Berlusconi (znowu wielka kreacja Toni’ego Servillo) w „Onych” jest cyniczny, ekscentryk, czasami bezwzględny, czasami z gestem; król życia, dla którego altruizm pozostaje najlepszym sposobem na bycie egoistą. Jednocześnie to najbardziej prawdziwy, autentyczny człowiek w tej całej ludzkiej menażerii wykreowanej przez reżysera. Nawet chyba wie, że przegrał życie, ale nie potrafi już inaczej. Zepsuty, ale nie do cna. To nie jest postać jednowymiarowa. Dodajmy, że nie jest to także historia „jeden do jednego”, ale bardzo prawdopodobna.
„Berlusconi to fenomen. Społeczny i psychologiczny. Fascynował mnie od początku swojego istnienia na włoskiej scenie politycznej. Fascynowało mnie również szaleńcze wręcz uwielbienie, jakie od początku żywiła do niego część włoskiego społeczeństwa i równie ogromna, szczera nienawiść, którą darzyła Berlusconiego grupa jego przeciwników” – mówił Sorrentino. „Berlusconi to uosobienie władzy: pozbawionej morale, wręcz śmiesznej w swojej arogancji, a jednocześnie przyciągającej” – dodawał.
Znajdziemy w tym filmie subtelność, melancholię, zadumę, tęsknotę za tym, co bezpowrotnie przeminęło. Kino Sorrentino jest zawsze iluzjonistyczne, wrażliwe na piękno, z niebanalnym przesłaniem
Najgorsi w filmie są ci wszyscy serwiliści, z prawa i z lewa, liberałowie i ci, którzy udają chrześcijan; żałośni celebryccy głupcy. Podobni do nich perfidni „mędrcy”, moraliści i moralistki; karierowicze, którzy jeszcze niedawno niewiele znaczyli, a dziś chcą dotknąć wielkiego Silvio, przypodobać mu się, a gdy znajdą się dzięki niemu na szczycie, będą zapewne gorsi od swojego promotora. Teraz chcą tylko uwielbienia, chwały, władzy i pieniędzy, a te ma On, Silvio. Żałosny glamour.

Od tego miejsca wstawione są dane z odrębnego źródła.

(* ===== verification/Scan.v ===== *)
(** The scan kernels of [pkg/toml/internal/scan].

    [Module Swar] translates scan_swar.go and strict.go: word-at-a-time loops
    with a scalar tail.  The package binds one implementation per build to its
    dispatch variables (api.go); [ScanKernels] is that interface with what the
    decoder relies on, each kernel against the naive loop that is its
    documented oracle, and [swar_kernels] discharges it for the SWAR backend.

    Fuel: the word loops advance by 8 and the byte loops by at least 1, so
    [length s] iterations always suffice; where the fuel runs out earlier the
    loops fall through to their scalar tail, as the lemmas show. *)
From S2P Require Import Prelude GoUtf8 Swar.
Local Open Scope Z_scope.

(** ** Byte classes (strict.go, scan_swar.go) *)

Definition bareKeyClass (b : Z) : bool :=
  ((cA ≤b b) && (b ≤b cZ)) || ((ca ≤b b) && (b ≤b cz)) ||
  ((c0 ≤b b) && (b ≤b c9)) || (b =b UNDERSCORE) || (b =b MINUS).

Definition basicStringStrictStop (b : Z) : bool :=
  (b =b DQUOTE) || (b =b BSLASH) || (b =b 0x7f) || ((b <b 0x20) && (b ≠b TAB)).

Definition commentBodyStop (b : Z) : bool :=
  (b =b 0x7f) || ((b <b 0x20) && (b ≠b TAB)).

Definition bareValueDelimiter (b : Z) : bool :=
  (b =b SP) || (b =b TAB) || (b =b CR) || (b =b LF) || (b =b COMMA) ||
  (b =b RBRACK) || (b =b RBRACE) || (b =b HASH) || (b =b EQUALS).

Definition basicStringStop (b : Z) : bool := (b =b DQUOTE) || (b =b BSLASH).

Definition scanBasicStringStrictScalar (s : bytes) : nat := find_stop basicStringStrictStop s.
Definition scanCommentBodyScalar (s : bytes) : nat := find_stop commentBodyStop s.
Definition scanBareValueEndScalar (s : bytes) : nat := find_stop bareValueDelimiter s.
Definition countLinesScalar (s : bytes) : nat := count (Z.eqb LF) s.

Module Swar.

Definition swarOnes : Z := 0x0101010101010101.
Definition swarHighs : Z := 0x8080808080808080.

Definition hasZero (w : Z) : Z :=
  Z.land (Z.land (w64 (w - swarOnes)) (w64 (Z.lnot w))) swarHighs.

Definition hasByteEq (w c : Z) : Z := hasZero (Z.lxor w (w64 (c * swarOnes))).

Definition hasByteLessThan (w n : Z) : Z :=
  Z.land (Z.land (w64 (w - w64 (n * swarOnes))) (w64 (Z.lnot w))) swarHighs.

(** The caller guarantees [i+8 <= len(b)]. *)
Definition loadu64 (b : bytes) (i : nat) : Z := le_word (slice b i (i + 8)).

Berlusconi potrafi być jednak bezlitosny w stosunku do nielojalnych współpracowników, ale może też darować winy, oczywiście – nie bezinteresownie, choć wygląda, że wspaniałomyślnie. Nie jest tyranem, władzę można przez jakiś utrzymać prostymi środkami, na przykład przekupując sześciu senatorów, żeby mieć większość; takich polityków łatwo znaleźć, coraz łatwiej. Silvio w wizji Sorrentino zdaje sobie sprawę, że władza jest przejściowa. Nawet jak się ma wszystkie kanały telewizji RAI i kilka prywatnych, to prawda i tak kiedyś wyjdzie na wierzch.

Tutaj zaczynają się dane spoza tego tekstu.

(** The options reduce to whether [WithLocalAsUTC] is among them. *)
Definition parseDateTimeAsTime (raw : bytes) (span : nat * nat) (localAsUTC : bool) : res Time :=
  let! (v, kind) := parseDateTimeValue raw in
  if bool_decide (kind = dateTimeKindOffset) then
    match v with DTime t => Ok t | _ => Err Panic end
  else if negb localAsUTC then Err (LocalTimeIntoTimeError TokenKindValueDatetime raw span)
  else
    match v with
    | DLocalDateTime x =>
        Ok (time_Date (ldt_Year x) (ldt_Month x) (ldt_Day x)
              (ldt_Hour x) (ldt_Minute x) (ldt_Second x) (ldt_Nanosecond x) UTC)
    | DLocalDate x => Ok (time_Date (ld_Year x) (ld_Month x) (ld_Day x) 0 0 0 0 UTC)
    | DLocalTime x => Ok (time_Date 0 1 1 (lt_Hour x) (lt_Minute x) (lt_Second x) (lt_Nanosecond x) UTC)
    | DTime _ => Err (Errorf "toml: unsupported datetime value %T" [])
    end.

Definition looksLikeDatetime (raw : bytes) : bool :=
  if negb (hasDateTimeShape raw) then false else is_ok (parseDateTimeValue raw).

(** ** The zone cache *)

(** Slots by sign, hour and minute; [None] is the nil pointer. *)
Abbreviation zoneCache := (gmap (bool * Z * Z) Location).

Definition fixedOffsetZone (cache : zoneCache) (raw : bytes) (seconds hour minute : Z) : Location * zoneCache :=
  let sign := raw !!! 0%nat =b MINUS in
  match cache !! (sign, hour, minute) with
  | Some loc => (loc, cache)
  | None =>
      let loc := FixedZone raw seconds in
      (loc, <[(sign, hour, minute) := loc]> cache)
  end.

Definition parseZoneCached (cache : zoneCache) (raw : bytes) : res Location * zoneCache :=
  match parseZoneFields raw with
  | Err e => (Err e, cache)
  | Ok None => (Ok UTC, cache)
  | Ok (Some (seconds, hour, minute)) =>
      let '(loc, cache) := fixedOffsetZone cache raw seconds hour minute in
      (Ok loc, cache)
  end.

(** ** Printing (datetime.go) *)

Definition appendPaddedInt (buf : bytes) (n : Z) (width : nat) : bytes :=
  if (width =? 4)%nat then buf ++ zero_padded 4 n else buf ++ zero_padded 2 n.

Definition appendDate (buf : bytes) (year month day : Z) : bytes :=
  let buf := appendPaddedInt buf year 4 in
  let buf := buf ++ [MINUS] in
  let buf := appendPaddedInt buf month 2 in
  let buf := buf ++ [MINUS] in
  appendPaddedInt buf day 2.

Definition appendTime (buf : bytes) (hour minute second nanos nanoDigits : Z) (hasSecond : bool) : bytes :=
  let buf := appendPaddedInt buf hour 2 in
  let buf := buf ++ [COLON] in
  let buf := appendPaddedInt buf minute 2 in
  let buf := if hasSecond then appendPaddedInt (buf ++ [COLON]) second 2 else buf in
  if hasSecond && (0 <b nanoDigits) then
    let frac := Itoa (nanos + 1000000000) in
    buf ++ [DOT] ++ slice frac 1 (1 + Z.to_nat nanoDigits)
  else buf.

Definition LocalDate_MarshalText (d : LocalDate) : res bytes :=
  let! _ := validateDate (ld_Year d) (ld_Month d) (ld_Day d) in
  Ok (appendDate [] (ld_Year d) (ld_Month d) (ld_Day d)).

Definition LocalTime_MarshalText (lt : LocalTime) : res bytes :=
  let! _ := validateLocalClock (lt_Hour lt) (lt_Minute lt) (lt_Second lt) (lt_Nanosecond lt) (lt_nanoDigits lt) in
  Ok (appendTime [] (lt_Hour lt) (lt_Minute lt) (lt_Second lt) (lt_Nanosecond lt) (lt_nanoDigits lt) (lt_hasSecond lt)).

Definition LocalDateTime_MarshalText (dt : LocalDateTime) : res bytes :=
  let! _ := validateDate (ldt_Year dt) (ldt_Month dt) (ldt_Day dt) in
  let! _ := validateLocalClock (ldt_Hour dt) (ldt_Minute dt) (ldt_Second dt) (ldt_Nanosecond dt) (ldt_nanoDigits dt) in
  let buf := appendDate [] (ldt_Year dt) (ldt_Month dt) (ldt_Day dt) in
  let buf := buf ++ [cT] in
  Ok (appendTime buf (ldt_Hour dt) (ldt_Minute dt) (ldt_Second dt) (ldt_Nanosecond dt) (ldt_nanoDigits dt) (ldt_hasSecond dt)).

(** [String] of the three types: the marshalled text, empty on error. *)
Definition text_or_empty (r : res bytes) : bytes := match r with Ok t => t | Err _ => [] end.

(** [UnmarshalText] assigns the parsed value and leaves the receiver alone on error. *)
Definition UnmarshalText {A} (parse : bytes → res A) (old : A) (text : bytes) : res unit * A :=
  match parse text with
  | Ok v => (Ok tt, v)
  | Err e => (Err e, old)
  end.

Definition ParseDateTime (text : bytes) : res datetime := rmap fst (parseDateTimeValue text).

Definition ParseDateTimeAsTime (text : bytes) (localAsUTC : bool) : res Time :=
  parseDateTimeAsTime text (0%nat, length text) localAsUTC.

(** ** What the parsers accept *)

Definition valid_date (d : LocalDate) : Prop :=
  0 ≤ ld_Year d ≤ 9999 ∧ 1 ≤ ld_Month d ≤ 12 ∧ 1 ≤ ld_Day d ≤ daysInMonth (ld_Year d) (ld_Month d).

(** A clock the textual form can represent: a fraction only with seconds, and
    no digits beyond the recorded precision. *)
Definition valid_clock (lt : LocalTime) : Prop :=
  0 ≤ lt_Hour lt ≤ 23 ∧ 0 ≤ lt_Minute lt ≤ 59 ∧ 0 ≤ lt_Second lt ≤ 59 ∧
  0 ≤ lt_Nanosecond lt < time_Second ∧ 0 ≤ lt_nanoDigits lt ≤ 9 ∧
  lt_Nanosecond lt mod 10 ^ (9 - lt_nanoDigits lt) = 0 ∧
  (lt_hasSecond lt = false → lt_Second lt = 0 ∧ lt_nanoDigits lt = 0).

Definition date_text (d : LocalDate) : bytes :=
  digits 4 (ld_Year d) ++ [MINUS] ++ digits 2 (ld_Month d) ++ [MINUS] ++ digits 2 (ld_Day d).

Definition clock_text (lt : LocalTime) : bytes :=
  digits 2 (lt_Hour lt) ++ [COLON] ++ digits 2 (lt_Minute lt) ++
  (if lt_hasSecond lt then
     [COLON] ++ digits 2 (lt_Second lt) ++
     (if (0 <b lt_nanoDigits lt) then
        [DOT] ++ digits (Z.to_nat (lt_nanoDigits lt)) (lt_Nanosecond lt / 10 ^ (9 - lt_nanoDigits lt))
      else [])
   else []).

Lemma validateDate_ok y m d :
  validateDate y m d = Ok tt ↔ valid_date (MkLocalDate y m d).
Proof.
  unfold validateDate, valid_date. simpl. split.
  - intros H. repeat case_hyp H; try discriminate H.
    lia.
  - intros (? & ? & ?). by rewrite !(proj2 (Z.ltb_ge _ _)) by lia.
Qed.

Lemma validateLocalClock_ok h m s n k :
  validateLocalClock h m s n k = Ok tt ↔
  0 ≤ h ≤ 23 ∧ 0 ≤ m ≤ 59 ∧ 0 ≤ s ≤ 59 ∧ 0 ≤ n < time_Second ∧ 0 ≤ k ≤ 9 ∧ (k = 0 → n = 0).
Proof.
  unfold validateLocalClock. split.
  - intros H. repeat case_hyp H; try discriminate H.
    unfold time_Second in *. lia.
  - intros (? & ? & ? & ? & ? & Hn).
    rewrite !(proj2 (Z.ltb_ge _ _)), (proj2 (Z.leb_gt _ _)) by lia. simpl.
    destruct (Z.eqb_spec k 0); [|done]. by rewrite Hn by done.
Qed.

(** [time_text] below is what each accepted prefix reads as. *)

Lemma parseFixedDigits_inv s v :
  parseFixedDigits s = Some v → s = digits (length s) v ∧ 0 ≤ v < 10 ^ Z.of_nat (length s).
Proof.
  intros H. apply digits_value_inv in H as (n & ? & ? & ->). rewrite Z.mul_0_l, Z.add_0_l. done.
Qed.

Lemma parseFixedDigits_digits w v :
  0 ≤ v < 10 ^ Z.of_nat w → parseFixedDigits (digits w v) = Some v.
Proof. intros. unfold parseFixedDigits. by rewrite digits_value_digits by done. Qed.

Lemma or_else_ok {A} (o : option A) e a : or_else o e = Ok a ↔ o = Some a.
Proof. destruct o; simpl; split; by intros [= ->]. Qed.

Lemma parseDatePrefix_inv raw d n :
  parseDatePrefix raw = Ok (d, n) → n = 10%nat ∧ (10 ≤ length raw)%nat ∧ valid_date d ∧ take 10 raw = date_text d.
Proof.
  unfold parseDatePrefix. intros H.
  destruct (Nat.ltb_spec (length raw) 10); [done|].
  destruct (Z.eqb_spec (raw !!! 4%nat) MINUS) as [H4|]; [|done].
  destruct (Z.eqb_spec (raw !!! 7%nat) MINUS) as [H7|]; [|done]. simpl negb in H. cbv iota in H.
  apply rbind_ok in H as (y & Hy%or_else_ok & H). apply rbind_ok in H as (m & Hm%or_else_ok & H).
  apply rbind_ok in H as (dd & Hd%or_else_ok & H). apply rbind_ok in H as ([] & Hv%validateDate_ok & H).
  injection H as <- <-. split; [done|]. split; [lia|]. split; [done|].
  apply parseFixedDigits_inv in Hy as [Hy _], Hm as [Hm _], Hd as [Hd _].
  rewrite length_slice in Hy, Hm, Hd by lia. unfold date_text. simpl ld_Year. simpl ld_Month. simpl ld_Day.
  simpl Nat.sub in Hy, Hm, Hd. rewrite <-Hy, <-Hm, <-Hd.
  rewrite <-slice_take, <-(slice_app raw 0 4), <-(slice_app raw 4 5), <-(slice_app raw 5 7),
    <-(slice_app raw 7 8) by lia.
  rewrite (slice_one_at raw 4 5 MINUS) by (done || rewrite <-H4; apply lookup_total_lt; lia).
  by rewrite (slice_one_at raw 7 8 MINUS) by (done || rewrite <-H7; apply lookup_total_lt; lia).
Qed.

Lemma scale10_pow k n : scale10 k n = n * 10 ^ Z.of_nat k.
Proof.
  revert n. induction k as [|k IH]; intros n; cbn [scale10]; [simpl; lia|].
  rewrite IH, Nat2Z.inj_succ, Z.pow_succ_r by lia. lia.
Qed.

(** The three shapes of the seconds suffix. *)
Lemma parseClockSubseconds_inv raw off s n k next :
  parseClockSubseconds raw off = Ok (s, n, k, next) →
  (s = 0 ∧ n = 0 ∧ k = 0 ∧ next = off) ∨
  (n = 0 ∧ k = 0 ∧ next = (off + 3)%nat ∧ (next ≤ length raw)%nat ∧
     slice raw off next = [COLON] ++ digits 2 s) ∨
  (1 ≤ k ≤ 9 ∧ next = (off + 4 + Z.to_nat k)%nat ∧ (next ≤ length raw)%nat ∧
     ∃ x, 0 ≤ x < 10 ^ k ∧ n = x * 10 ^ (9 - k) ∧
     slice raw off next = [COLON] ++ digits 2 s ++ [DOT] ++ digits (Z.to_nat k) x).
Proof.
  unfold parseClockSubseconds. intros H.
  case_bool_decide as Hc; simpl negb in H; cbv iota in H; [|left; by go_simpl].
  destruct (Nat.ltb_spec (length raw - (off + 1)) 2); [done|].
  pose proof (lookup_lt_Some _ _ _ Hc).
  apply rbind_ok in H as (sec & Hs%or_else_ok & H).
  apply parseFixedDigits_inv in Hs as [Hs Hsr]. rewrite length_slice in Hs, Hsr by lia.
  replace (off + 1 + 2 - (off + 1))%nat with 2%nat in Hs by lia. right.
  assert (slice raw off (off + 3) = [COLON] ++ digits 2 sec) as Hsec.
  { rewrite <-Hs, <-(slice_one raw off COLON Hc), slice_app by lia. f_equal; lia. }
  case_bool_decide as Hd; simpl negb in H; cbv iota in H.
  2:{ left. go_simpl. repeat split; try lia; try done. by replace (off + 1 + 2)%nat with (off + 3)%nat by lia. }
  right. replace (off + 1 + 2)%nat with (off + 3)%nat in * by lia.
  set (fl := find_stop _ (drop (off + 3 + 1) raw)) in H.
  assert (fl ≤ length raw - (off + 4))%nat as Hfl.
  { subst fl. etrans; [apply find_stop_le|]. rewrite length_drop. lia. }
  destruct (Nat.eqb_spec fl 0); [done|]. destruct (Nat.ltb_spec 9 fl); [done|].
  apply rbind_ok in H as (x & Hx%or_else_ok & H).
  apply parseFixedDigits_inv in Hx as [Hx Hxr]. pose proof (lookup_lt_Some _ _ _ Hd).
  rewrite length_slice in Hx, Hxr by lia.
  replace (off + 3 + 1 + fl - (off + 3 + 1))%nat with fl in Hx, Hxr by lia.
  go_simpl. split; [lia|]. rewrite Nat2Z.id. split; [lia|]. split; [lia|]. exists x. split; [done|]. split.
  - rewrite scale10_pow. f_equal. f_equal. lia.
  - rewrite <-Hx, <-(slice_one raw (off + 3) DOT Hd), slice_app, app_assoc, <-Hsec, slice_app by lia.
    f_equal; lia.
Qed.

Lemma parseTimePrefix_inv raw lt n :
  parseTimePrefix raw = Ok (lt, n) → (n ≤ length raw)%nat ∧ valid_clock lt ∧ take n raw = clock_text lt.
Proof.
  unfold parseTimePrefix. intros H.
  destruct (Nat.ltb_spec (length raw) 5); [done|].
  destruct (Z.eqb_spec (raw !!! 2%nat) COLON) as [H2|]; [|done]. simpl negb in H. cbv iota in H.
  apply rbind_ok in H as (h & Hh%or_else_ok & H). apply rbind_ok in H as (m & Hm%or_else_ok & H).
  apply rbind_ok in H as ([[[s ns] k] next] & Hc & H). apply rbind_ok in H as ([] & Hv%validateLocalClock_ok & H).
  injection H as <- <-.
  apply parseFixedDigits_inv in Hh as [Hh _], Hm as [Hm _].
  rewrite length_slice in Hh, Hm by lia. simpl Nat.sub in Hh, Hm.
  assert (take 5 raw = digits 2 h ++ [COLON] ++ digits 2 m) as Hhm.
  { rewrite <-slice_take, <-(slice_app raw 0 2), <-(slice_app raw 2 3), <-Hh, <-Hm by lia.
    by rewrite (slice_one_at raw 2 3 COLON) by (done || rewrite <-H2; apply lookup_total_lt; lia). }
  unfold valid_clock, clock_text. cbn [lt_Hour lt_Minute lt_Second lt_Nanosecond lt_nanoDigits lt_hasSecond].
  apply parseClockSubseconds_inv in Hc as [(-> & -> & -> & ->)|[(-> & -> & -> & Hl & Hs)|(Hk & -> & Hl & x & Hx & -> & Hs)]].
  - split; [lia|]. split; [split_and!; [lia..|done|done]|]. by rewrite Hhm.
  - split; [lia|]. split; [split_and!; [lia..|done|done]|].
    rewrite <-slice_take, <-(slice_app raw 0 5) by lia. rewrite slice_take, Hhm, Hs. simpl. done.
  - rewrite (proj2 (Nat.ltb_lt _ _)), (proj2 (Z.ltb_lt _ _)) by lia.
    assert (0 < 10 ^ (9 - k)) by (apply Z.pow_pos_nonneg; lia).
    rewrite Z.mod_mul, Z.div_mul by lia.
    split; [lia|]. split; [split_and!; [lia..|done|done]|].
    rewrite <-slice_take, <-(slice_app raw 0 5) by lia. rewrite slice_take, Hhm, Hs.
    by rewrite <-!app_assoc.
Qed.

W istocie „Oni” to przede wszystkim bezwzględna diagnoza współczesnego świata, Italii i Europy. To obraz aksjologicznego upadku. I tak sobie myślę, że bardzo aktualny.
Sorrentino jak zawsze w swoich filmach potrafi w rodzajowych, czasami surrealistycznych obrazach szyfrować alegoryczne treści. Symbolika w jego dziełach jest przewrotna. Finał „Onych” to zresztą alegoria religijno-teologiczna, którą można interpretować na wiele sposobów. Także z nadzieją.
Patrząc na „Wszystkie odloty Cheyenne’a”, „Boskiego” (o premierze Andreottim), „Młodego papieża”, a przede wszystkim na „Wielkie piękno” – dla mnie arcydzieło absolutne – podziwiam fantasmagoryczność i barokowość obrazów Sorrentino. Ten „charakter pisma” znajdziemy także w „Onych”. Przepych i groteskowość przedstawianego świata reżyser potrafi opisywać malowniczo, z „szerokim oddechem”.
Znajdziemy w tym wybitnym dziele także subtelność, melancholię, zadumę, tęsknotę za tym, co bezpowrotnie przeminęło. Kino Sorrentino jest zawsze iluzjonistyczne, wrażliwe na piękno, z niebanalnym przesłaniem. Bez grama publicystyki.